I have a C# WinForms app that contains a BindingList which is populated with widget objects like this:

BindingList<Widget> widgetsList = new BindingList<Widget>();

A widget has three properties (one int, one string and one bool) and implements INotifyPropertyChanged. The widgets get added to the BindingList like this:

for (int i = 0; i < 100000; i++) // takes < 1/10 of a second to execute
{
   widgetsList.Add(new Widget(intValue, stringValue, boolValue));
}

And finally, I set the BindingList as the data source for a DataGridView (actually three DataGridView controls):

dataGridView1.DataSource = widgetsList;

This code is working well. However, if my user makes changes in the DataGridView and then wants to discard those changes and re-load the original data, I'm having issues. Right now I have a button to do this and the code in the button's Click event handler looks like this:

dataGridView1.Rows.Clear() // very fast

widgetsList.Clear() // also very fast

    for (int i = 0; i < 100000; i++) // takes 18.6 seconds to execute
    {
       widgetsList.Add(new Widget(intValue, stringValue, boolValue));
    }

As you can see, this loop executes substantially slower (18.6s vs < .1s) than the same loop above.
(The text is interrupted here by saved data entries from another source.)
(* ===== verification/WorkerStore.v ===== *)
(** * The worker's durable store (internal/worker/store.go)

    The commands a worker has accepted and the outbox of events it has not seen
    acknowledged. A command moves from pending to running to finished, and each
    of its moves enqueues one event in the same transaction. *)

From S2P Require Import Prelude Utf8 Times Ids Domain Events.
From Stdlib Require Import Strings.Byte.

(** What the store relies on from outside: the 16-byte reads of crypto/rand and
    the JSON encoding of a command, which is compared as text. *)
Class WorkerEnv := {
  worker_entropy : nat -> list byte;
  commandJSON : WorkerCommand -> string;
}.

(** ** Rows *)

Inductive CommandState := CommandPending | CommandRunning | CommandFinished.

#[export] Instance CommandState_eq_dec : EqDecision CommandState.
Proof. solve_decision. Defined.

(** A row of commands; an empty text stands for no cancel request. *)
Record CommandRow := {
  cm_attempt_id : string; cm_command : WorkerCommand; cm_state : CommandState; cm_pid : Z;
  cm_work_dir : string; cm_status_path : string; cm_metrics_path : string; cm_metric_offset : Z;
  cm_created_at : string; cm_updated_at : string; cm_cancel_requested_at : string;
}.

Record OutboxRow := { ob_sequence : Z; ob_event : WorkerEvent; ob_created_at : string }.

(** The tables, the outbox in insertion order, with the largest sequence that
    AUTOINCREMENT has handed out. *)
Record WorkerDB := {
  commands : gmap string CommandRow;   (* by command_id *)
  outbox : list OutboxRow;
  last_sequence : Z;
}.

Definition emptyWorkerDB : WorkerDB := {| commands := ∅; outbox := []; last_sequence := 0 |}.

Record StoredCommand := {
  sc_Command : WorkerCommand; sc_State : CommandState; sc_PID : Z; sc_WorkDir : string;
  sc_StatusPath : string; sc_MetricsPath : string; sc_MetricOffset : Z;
  sc_CancelRequestedAt : time;
}.

Inductive WorkerError :=
  | WErrIdentifier (what : string)
  | WErrChanged (commandID : string)         (* command changed after it was accepted *)
  | WErrNotPending (commandID : string)
  | WErrNotActive (commandID : string)       (* not running or pending *)
  | WErrNoRows                               (* sql.ErrNoRows *)
  | WErrEncode                               (* json.Marshal *)
  | WErrConstraint                           (* the UNIQUE clause of event_id *)
  | WErrFull                                 (* AUTOINCREMENT ran out of sequences *)
  | WErrInteger                              (* a uint64 argument with the high bit set *)
  | WErrTime (text : string).

Record WSt := { wdb : WorkerDB; wdraws : nat }.
Abbreviation WAct A := (M WSt WorkerError A).

(** ** Updates of a command *)

Definition setCanceled (now : time) (r : CommandRow) : CommandRow :=
  {| cm_attempt_id := cm_attempt_id r; cm_command := cm_command r; cm_state := cm_state r;
     cm_pid := cm_pid r; cm_work_dir := cm_work_dir r; cm_status_path := cm_status_path r;
     cm_metrics_path := cm_metrics_path r; cm_metric_offset := cm_metric_offset r;
     cm_created_at := cm_created_at r; cm_updated_at := formatTime now;
     cm_cancel_requested_at := formatTime now |}.

Definition setStarted (pid : Z) (workDir statusPath metricsPath : string) (now : time) (r : CommandRow)
    : CommandRow :=
  {| cm_attempt_id := cm_attempt_id r; cm_command := cm_command r; cm_state := CommandRunning;
     cm_pid := pid; cm_work_dir := workDir; cm_status_path := statusPath;
     cm_metrics_path := metricsPath; cm_metric_offset := cm_metric_offset r;
     cm_created_at := cm_created_at r; cm_updated_at := formatTime now;
     cm_cancel_requested_at := cm_cancel_requested_at r |}.

Definition setCommandFinished (now : time) (r : CommandRow) : CommandRow :=
  {| cm_attempt_id := cm_attempt_id r; cm_command := cm_command r; cm_state := CommandFinished;
     cm_pid := cm_pid r; cm_work_dir := cm_work_dir r; cm_status_path := cm_status_path r;
     cm_metrics_path := cm_metrics_path r; cm_metric_offset := cm_metric_offset r;
     cm_created_at := cm_created_at r; cm_updated_at := formatTime now;
     cm_cancel_requested_at := cm_cancel_requested_at r |}.

Definition setOffset (offset : Z) (now : time) (r : CommandRow) : CommandRow :=
  {| cm_attempt_id := cm_attempt_id r; cm_command := cm_command r; cm_state := cm_state r;
     cm_pid := cm_pid r; cm_work_dir := cm_work_dir r; cm_status_path := cm_status_path r;
     cm_metrics_path := cm_metrics_path r; cm_metric_offset := offset;
     cm_created_at := cm_created_at r; cm_updated_at := formatTime now;
     cm_cancel_requested_at := cm_cancel_requested_at r |}.

(** state IN ('pending', 'running') *)
Definition active (s : CommandState) : bool :=
  match s with CommandPending | CommandRunning => true | CommandFinished => false end.

(** The UPDATE of a cancel command. *)
Definition requestCancel (attemptID : string) (now : time) (r : CommandRow) : CommandRow :=
  if bool_decide (cm_attempt_id r = attemptID) && active (cm_state r) &&
     (cm_cancel_requested_at r =? "")%string
  then setCanceled now r else r.

(** ** Events *)

(** An event after its round trip through event_json. *)
Definition jsonArtifact (a : ArtifactAnnouncement) : ArtifactAnnouncement :=
  {| aa_Name := jsonText (aa_Name a); aa_URI := jsonText (aa_URI a); aa_SizeBytes := aa_SizeBytes a;
     aa_SHA256 := jsonText (aa_SHA256 a); aa_Content := jsonText (aa_Content a) |}.
Definition jsonGit (g : GitState) : GitState :=
  {| gs_Commit := jsonText (gs_Commit g); gs_Branch := jsonText (gs_Branch g); gs_Dirty := gs_Dirty g |}.
Definition jsonMetric (m : MetricSample) : MetricSample :=
  {| ms_Name := jsonText (ms_Name m); ms_Value := ms_Value m; ms_Step := ms_Step m;
     ms_ObservedAt := ms_ObservedAt m |}.
Definition jsonEvent (e : WorkerEvent) : WorkerEvent :=
  {| e_Sequence := e_Sequence e; e_EventID := jsonText (e_EventID e); e_AttemptID := jsonText (e_AttemptID e);
     e_Kind := jsonText (e_Kind e); e_OccurredAt := e_OccurredAt e; e_ExitCode := e_ExitCode e;
     e_Error := jsonText (e_Error e); e_LogURI := jsonText (e_LogURI e); e_LogTail := jsonText (e_LogTail e);
     e_Git := jsonGit <$> e_Git e; e_Metric := jsonMetric <$> e_Metric e;
     e_Artifacts := jsonArtifact <$> e_Artifacts e |}.

(** event.Sequence = sequence *)
Definition withSequence (sequence : Z) (e : WorkerEvent) : WorkerEvent :=
  {| e_Sequence := sequence; e_EventID := e_EventID e; e_AttemptID := e_AttemptID e; e_Kind := e_Kind e;
     e_OccurredAt := e_OccurredAt e; e_ExitCode := e_ExitCode e; e_Error := e_Error e;
     e_LogURI := e_LogURI e; e_LogTail := e_LogTail e; e_Git := e_Git e; e_Metric := e_Metric e;
     e_Artifacts := e_Artifacts e |}.

Definition withEventID (id : string) (e : WorkerEvent) : WorkerEvent :=
  {| e_Sequence := e_Sequence e; e_EventID := id; e_AttemptID := e_AttemptID e; e_Kind := e_Kind e;
     e_OccurredAt := e_OccurredAt e; e_ExitCode := e_ExitCode e; e_Error := e_Error e;
     e_LogURI := e_LogURI e; e_LogTail := e_LogTail e; e_Git := e_Git e; e_Metric := e_Metric e;
     e_Artifacts := e_Artifacts e |}.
It does appear to work but I'm trying to figure where the bottleneck is and how to remove it. Am I missing something?

Was it helpful?

Solution

Posting answer from comment above: You need to add a BindingSource between the grid and the binding list. This will allow you to suspendbinding while reloading the source list and allow the grid to hold off rendering until the datasource is fully updated.